**What you need to do**
Give again, unchanged, the line that contains "numbers, strings, arrays" together with every line that follows it until the entries end.

*** Opening of Data section ***

(** * Edge Study Buddy: the session transcript lifecycle of [src/index.ts]

    A shallow embedding of the chat handler of the worker ([fetch],
    [handleChat], [loadHistory], [saveHistory], [sessionKey],
    [trimHistory], [json], [handleOptions]) and the properties of the
    transcript it keeps in Workers KV.

    Modelling choices, in one place:

    - A JavaScript value is a [value]: [undefined], [null], booleans,
      numbers, strings, arrays and plain objects. Numbers carry an integer;
      the handler only ever observes whether a number is zero and that it
      is not a string.
    - A JavaScript string is a Rocq [string] read as a sequence of code
      units below 256, so that [trim] strips exactly the ECMAScript white
      space and line terminators of that range.
    - A piece of text is seen through [JSON.parse]: [NotJson s] is the text
      [s], which [JSON.parse] rejects; [Json v] is a text that [JSON.parse]
      maps to [v]. [JSON.stringify] produces the [Json] text of the value
      with [undefined] treated as the language prescribes.
    - The two collaborators are explicit: the KV namespace is a finite map
      from keys to texts inside the [world], the inference binding is a
      function from the arguments of [env.AI.run] to an outcome. Every
      collaborator call is appended to the [calls] log of the [world].
      The KV namespace is reliable: [get] and [put] do not throw. An entry
      that reaches its expiry is a step of its own ([step_expire]).
    - Exceptions and state are threaded by the monad [M]. *)

From Stdlib Require Import ZArith QArith Ascii.
From stdpp Require Import gmap strings list fin_maps pretty relations.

*** Close of Data section ***

**Response**
      numbers, strings, arrays and plain objects. Numbers carry an integer;
      the handler only ever observes whether a number is zero and that it
      is not a string.
    - A JavaScript string is a Rocq [string] read as a sequence of code
      units below 256, so that [trim] strips exactly the ECMAScript white
      space and line terminators of that range.
    - A piece of text is seen through [JSON.parse]: [NotJson s] is the text
      [s], which [JSON.parse] rejects; [Json v] is a text that [JSON.parse]
      maps to [v]. [JSON.stringify] produces the [Json] text of the value
      with [undefined] treated as the language prescribes.
    - The two collaborators are explicit: the KV namespace is a finite map
      from keys to texts inside the [world], the inference binding is a
      function from the arguments of [env.AI.run] to an outcome. Every
      collaborator call is appended to the [calls] log of the [world].
      The KV namespace is reliable: [get] and [put] do not throw. An entry
      that reaches its expiry is a step of its own ([step_expire]).
    - Exceptions and state are threaded by the monad [M]. *)

From Stdlib Require Import ZArith QArith Ascii.
From stdpp Require Import gmap strings list fin_maps pretty relations.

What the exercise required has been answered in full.